TASK DIRECTIONS:
Set down each line of the listing exactly as it reads.

EXCERPTED DATA:
(** X9. [addSensor] keeps the sensor table well formed (at most
    [MAX_SENSORS] entries, distinct pins).  It succeeds exactly when the pin
    is already listed or the table has room, and then the table lists the
    pin with the requested mode and keeps every entry for another pin; when
    it fails the node is unchanged. *)
Theorem addSensor_table (pin : Z) (analogMode : bool) (st : Node) :
  sensors_wf (sensors (weather st)) ->
  sensors_wf (sensors (weather (snd (addSensor pin analogMode st))))
  /\ (fst (addSensor pin analogMode st) = true
      <-> In pin (map sensor_pin (sensors (weather st)))
          \/ Z.of_nat (length (sensors (weather st))) < MAX_SENSORS)
  /\ (fst (addSensor pin analogMode st) = true ->
      In (mkSensorDef pin analogMode) (sensors (weather (snd (addSensor pin analogMode st)))))
  /\ (fst (addSensor pin analogMode st) = false -> snd (addSensor pin analogMode st) = st)
  /\ (forall s, In s (sensors (weather st)) -> sensor_pin s <> pin ->
      In s (sensors (weather (snd (addSensor pin analogMode st))))).
Proof.
  intros (Hl & Hnd). unfold addSensor.
  destruct (set_sensor_mode pin analogMode (sensors (weather st))) as [ss|] eqn:R.
  - destruct (set_sensor_mode_some _ _ _ _ R) as (Hm & Hin & Hk).
    cbn [fst snd weather set_weather sensors]. split.
    + unfold sensors_wf. rewrite Hm. split; [|exact Hnd].
      rewrite <- (length_map sensor_pin ss), Hm, length_map. exact Hl.
    + split; [split; [intros _; left | reflexivity]|].
      * destruct (in_dec Z.eq_dec pin (map sensor_pin (sensors (weather st)))) as [I|I];
          [exact I|]. apply (proj2 (set_sensor_mode_none pin analogMode _)) in I. congruence.
      * split; [intros _; exact Hin|]. split; [discriminate | exact Hk].
  - apply set_sensor_mode_none in R.
    destruct (Z.geb_spec (Z.of_nat (length (sensors (weather st)))) MAX_SENSORS) as [Hge|Hlt].
    + cbn [fst snd]. split; [split; assumption|].
      split; [split; [discriminate | intros [N|N]; [contradiction | lia]]|].
      split; [discriminate|]. split; [reflexivity | intros; assumption].
    + cbn [fst snd weather set_weather sensors]. split.
      * unfold sensors_wf. rewrite length_app, map_app. cbn [length map].
        split; [lia|]. apply NoDup_app; [exact Hnd | constructor; [intros []|constructor] |].
        intros x Hx [<-|[]]. contradiction.
      * split; [split; [intros _; right; lia | reflexivity]|].
        split; [intros _; apply in_or_app; right; left; reflexivity|].
        split; [discriminate|]. intros s Hs _. apply in_or_app. left. exact Hs.
Qed.
(** * Allusion: tag-collection tree and file store

    A shallow embedding of
      - src/renderer/frontend/components/TagTree.tsx
      - src/renderer/frontend/stores/FileStore.ts
    together with the properties of the synchronisation and hierarchy
    engine that the specification states about them.

    Part I holds the definitions, Part II the theorems. *)

From Stdlib Require Import ZArith Lia.
From stdpp Require Import base option list gmap strings pretty.

#[local] Set Warnings "-register-all,-clear-no-such-hyp".

Local Open Scope Z_scope.
Local Open Scope nat_scope.

(** Identifiers ([ID] in entities/ID) are opaque strings. *)
Abbreviation ID := string (only parsing).

(* ===================================================================== *)
(** * Part I: definitions *)
(* ===================================================================== *)

(** ** Array primitives used by the sources

    JavaScript arrays and MobX observable arrays are modelled as lists.
    Only the methods the two source files call are given. *)

Module JsArray.

Section Generic.
Context {A : Type} `{EqDecision A}.

(** [arr.includes(x)] *)
Definition includes (arr : list A) (x : A) : bool :=
  bool_decide (x ∈ arr).

(** Position of the first element equal to [x], if any. *)
Fixpoint firstIndex (arr : list A) (x : A) : option nat :=
  match arr with
  | [] => None
  | y :: rest => if decide (y = x) then Some 0 else S <$> firstIndex rest x
  end.

(** [arr.indexOf(x)]: a number, [-1] when [x] is absent. *)
Definition indexOf (arr : list A) (x : A) : Z :=
  match firstIndex arr x with
  | Some i => Z.of_nat i
  | None => (-1)%Z
  end.

(** MobX [arr.remove(x)]: splices out the first occurrence of [x]; the
    array is left as it is when [x] does not occur. *)
Fixpoint remove (x : A) (arr : list A) : list A :=
  match arr with
  | [] => []
  | y :: rest => if decide (y = x) then rest else y :: remove x rest
  end.

(** [arr.push(x)] *)
Definition push (x : A) (arr : list A) : list A := arr ++ [x].

(** [arr.splice(start, 0, x)]: a negative [start] counts from the end and
    is clamped at 0, a [start] beyond the end is clamped to the length. *)
Definition spliceStart (start : Z) (len : nat) : nat :=
  if (start <? 0)%Z
  then Z.to_nat (Z.max (Z.of_nat len + start) 0)
  else Z.to_nat (Z.min start (Z.of_nat len)).

Definition spliceInsert (start : Z) (x : A) (arr : list A) : list A :=
  let k := spliceStart start (length arr) in
  take k arr ++ x :: drop k arr.

End Generic.

End JsArray.

(** ** TagTree.tsx *)

Module TagTree.
Import JsArray.

(** *** Reparenting: the store's flat list of collections

    A [ClientTagCollection] holds the ids of its tags and of its
    sub-collections as observable arrays.  [store.tagCollectionList] is
    the list of all collection objects; a collection object is referred to
    by its position in that list, so that two references to the same
    object are the same position. *)

Record ClientTagCollection := mkCollection {
  id : ID;
  tags : list ID;
  subCollections : list ID;
}.

Definition setTags (f : list ID → list ID) (c : ClientTagCollection) :=
  {| id := id c; tags := f (tags c); subCollections := subCollections c |}.

Definition setSubCollections (f : list ID → list ID) (c : ClientTagCollection) :=
  {| id := id c; tags := tags c; subCollections := f (subCollections c) |}.

(** [store.tagCollectionList.find(p)]: the first collection for which [p]
    holds, with its position. *)
Definition find (p : ClientTagCollection → bool) (store : list ClientTagCollection)
  : option (nat * ClientTagCollection) :=
  list_find (λ c, p c = true) store.

(** [onMoveCollection] of the collection node [col] (lines 58-64). *)
Definition onMoveCollection (col : nat) (movedId : ID)
    (store : list ClientTagCollection) : list ClientTagCollection :=
  match find (λ c, includes (subCollections c) movedId) store with
  | Some (movedCollectionParent, _) =>
      let store1 :=
        alter (setSubCollections (remove movedId)) movedCollectionParent store in
      alter (setSubCollections (push movedId)) col store1
  | None => store
  end.

(** [onMoveTag] of the collection node [col] (lines 65-71): the tag is
    appended. *)
Definition onMoveTagToCollection (col : nat) (movedId : ID)
    (store : list ClientTagCollection) : list ClientTagCollection :=
  match find (λ c, includes (tags c) movedId) store with
  | Some (movedCollectionParent, _) =>
      let store1 := alter (setTags (remove movedId)) movedCollectionParent store in
      alter (setTags (push movedId)) col store1
  | None => store
  end.

(** [onMoveTag] of the node of tag [tagId] shown inside collection [col]
    (lines 90-100).  The second component is what is written to
    [console.error]: the message and the id. *)
Definition onMoveTag (col : nat) (tagId : ID) (movedTagId : ID)
    (store : list ClientTagCollection)
  : list ClientTagCollection * list (string * ID) :=
  match find (λ c, includes (tags c) movedTagId) store with
  | None =>
      (store,
       [("Could not find original collection when moving tag"%string, movedTagId)])
  | Some (origCol, _) =>
      let insertionIndex := indexOf (from_option tags [] (store !! col)) tagId in
      let store1 := alter (setTags (remove movedTagId)) origCol store in
      (alter (setTags (spliceInsert insertionIndex movedTagId)) col store1, [])
  end.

TASK ANSWER:
(** X9. [addSensor] keeps the sensor table well formed (at most
    [MAX_SENSORS] entries, distinct pins).  It succeeds exactly when the pin
    is already listed or the table has room, and then the table lists the
    pin with the requested mode and keeps every entry for another pin; when
    it fails the node is unchanged. *)
Theorem addSensor_table (pin : Z) (analogMode : bool) (st : Node) :
  sensors_wf (sensors (weather st)) ->
  sensors_wf (sensors (weather (snd (addSensor pin analogMode st))))
  /\ (fst (addSensor pin analogMode st) = true
      <-> In pin (map sensor_pin (sensors (weather st)))
          \/ Z.of_nat (length (sensors (weather st))) < MAX_SENSORS)
  /\ (fst (addSensor pin analogMode st) = true ->
      In (mkSensorDef pin analogMode) (sensors (weather (snd (addSensor pin analogMode st)))))
  /\ (fst (addSensor pin analogMode st) = false -> snd (addSensor pin analogMode st) = st)
  /\ (forall s, In s (sensors (weather st)) -> sensor_pin s <> pin ->
      In s (sensors (weather (snd (addSensor pin analogMode st))))).
Proof.
  intros (Hl & Hnd). unfold addSensor.
  destruct (set_sensor_mode pin analogMode (sensors (weather st))) as [ss|] eqn:R.
  - destruct (set_sensor_mode_some _ _ _ _ R) as (Hm & Hin & Hk).
    cbn [fst snd weather set_weather sensors]. split.
    + unfold sensors_wf. rewrite Hm. split; [|exact Hnd].
      rewrite <- (length_map sensor_pin ss), Hm, length_map. exact Hl.
    + split; [split; [intros _; left | reflexivity]|].
      * destruct (in_dec Z.eq_dec pin (map sensor_pin (sensors (weather st)))) as [I|I];
          [exact I|]. apply (proj2 (set_sensor_mode_none pin analogMode _)) in I. congruence.
      * split; [intros _; exact Hin|]. split; [discriminate | exact Hk].
  - apply set_sensor_mode_none in R.
    destruct (Z.geb_spec (Z.of_nat (length (sensors (weather st)))) MAX_SENSORS) as [Hge|Hlt].
    + cbn [fst snd]. split; [split; assumption|].
      split; [split; [discriminate | intros [N|N]; [contradiction | lia]]|].
      split; [discriminate|]. split; [reflexivity | intros; assumption].
    + cbn [fst snd weather set_weather sensors]. split.
      * unfold sensors_wf. rewrite length_app, map_app. cbn [length map].
        split; [lia|]. apply NoDup_app; [exact Hnd | constructor; [intros []|constructor] |].
        intros x Hx [<-|[]]. contradiction.
      * split; [split; [intros _; right; lia | reflexivity]|].
        split; [intros _; apply in_or_app; right; left; reflexivity|].
        split; [discriminate|]. intros s Hs _. apply in_or_app. left. exact Hs.
Qed.
(** * Allusion: tag-collection tree and file store

    A shallow embedding of
      - src/renderer/frontend/components/TagTree.tsx
      - src/renderer/frontend/stores/FileStore.ts
    together with the properties of the synchronisation and hierarchy
    engine that the specification states about them.

    Part I holds the definitions, Part II the theorems. *)

From Stdlib Require Import ZArith Lia.
From stdpp Require Import base option list gmap strings pretty.

#[local] Set Warnings "-register-all,-clear-no-such-hyp".

Local Open Scope Z_scope.
Local Open Scope nat_scope.

(** Identifiers ([ID] in entities/ID) are opaque strings. *)
Abbreviation ID := string (only parsing).

(* ===================================================================== *)
(** * Part I: definitions *)
(* ===================================================================== *)

(** ** Array primitives used by the sources

    JavaScript arrays and MobX observable arrays are modelled as lists.
    Only the methods the two source files call are given. *)

Module JsArray.

Section Generic.
Context {A : Type} `{EqDecision A}.

(** [arr.includes(x)] *)
Definition includes (arr : list A) (x : A) : bool :=
  bool_decide (x ∈ arr).

(** Position of the first element equal to [x], if any. *)
Fixpoint firstIndex (arr : list A) (x : A) : option nat :=
  match arr with
  | [] => None
  | y :: rest => if decide (y = x) then Some 0 else S <$> firstIndex rest x
  end.

(** [arr.indexOf(x)]: a number, [-1] when [x] is absent. *)
Definition indexOf (arr : list A) (x : A) : Z :=
  match firstIndex arr x with
  | Some i => Z.of_nat i
  | None => (-1)%Z
  end.

(** MobX [arr.remove(x)]: splices out the first occurrence of [x]; the
    array is left as it is when [x] does not occur. *)
Fixpoint remove (x : A) (arr : list A) : list A :=
  match arr with
  | [] => []
  | y :: rest => if decide (y = x) then rest else y :: remove x rest
  end.

(** [arr.push(x)] *)
Definition push (x : A) (arr : list A) : list A := arr ++ [x].

(** [arr.splice(start, 0, x)]: a negative [start] counts from the end and
    is clamped at 0, a [start] beyond the end is clamped to the length. *)
Definition spliceStart (start : Z) (len : nat) : nat :=
  if (start <? 0)%Z
  then Z.to_nat (Z.max (Z.of_nat len + start) 0)
  else Z.to_nat (Z.min start (Z.of_nat len)).

Definition spliceInsert (start : Z) (x : A) (arr : list A) : list A :=
  let k := spliceStart start (length arr) in
  take k arr ++ x :: drop k arr.

End Generic.

End JsArray.

(** ** TagTree.tsx *)

Module TagTree.
Import JsArray.

(** *** Reparenting: the store's flat list of collections

    A [ClientTagCollection] holds the ids of its tags and of its
    sub-collections as observable arrays.  [store.tagCollectionList] is
    the list of all collection objects; a collection object is referred to
    by its position in that list, so that two references to the same
    object are the same position. *)

Record ClientTagCollection := mkCollection {
  id : ID;
  tags : list ID;
  subCollections : list ID;
}.

Definition setTags (f : list ID → list ID) (c : ClientTagCollection) :=
  {| id := id c; tags := f (tags c); subCollections := subCollections c |}.

Definition setSubCollections (f : list ID → list ID) (c : ClientTagCollection) :=
  {| id := id c; tags := tags c; subCollections := f (subCollections c) |}.

(** [store.tagCollectionList.find(p)]: the first collection for which [p]
    holds, with its position. *)
Definition find (p : ClientTagCollection → bool) (store : list ClientTagCollection)
  : option (nat * ClientTagCollection) :=
  list_find (λ c, p c = true) store.

(** [onMoveCollection] of the collection node [col] (lines 58-64). *)
Definition onMoveCollection (col : nat) (movedId : ID)
    (store : list ClientTagCollection) : list ClientTagCollection :=
  match find (λ c, includes (subCollections c) movedId) store with
  | Some (movedCollectionParent, _) =>
      let store1 :=
        alter (setSubCollections (remove movedId)) movedCollectionParent store in
      alter (setSubCollections (push movedId)) col store1
  | None => store
  end.

(** [onMoveTag] of the collection node [col] (lines 65-71): the tag is
    appended. *)
Definition onMoveTagToCollection (col : nat) (movedId : ID)
    (store : list ClientTagCollection) : list ClientTagCollection :=
  match find (λ c, includes (tags c) movedId) store with
  | Some (movedCollectionParent, _) =>
      let store1 := alter (setTags (remove movedId)) movedCollectionParent store in
      alter (setTags (push movedId)) col store1
  | None => store
  end.

(** [onMoveTag] of the node of tag [tagId] shown inside collection [col]
    (lines 90-100).  The second component is what is written to
    [console.error]: the message and the id. *)
Definition onMoveTag (col : nat) (tagId : ID) (movedTagId : ID)
    (store : list ClientTagCollection)
  : list ClientTagCollection * list (string * ID) :=
  match find (λ c, includes (tags c) movedTagId) store with
  | None =>
      (store,
       [("Could not find original collection when moving tag"%string, movedTagId)])
  | Some (origCol, _) =>
      let insertionIndex := indexOf (from_option tags [] (store !! col)) tagId in
      let store1 := alter (setTags (remove movedTagId)) origCol store in
      (alter (setTags (spliceInsert insertionIndex movedTagId)) col store1, [])
  end.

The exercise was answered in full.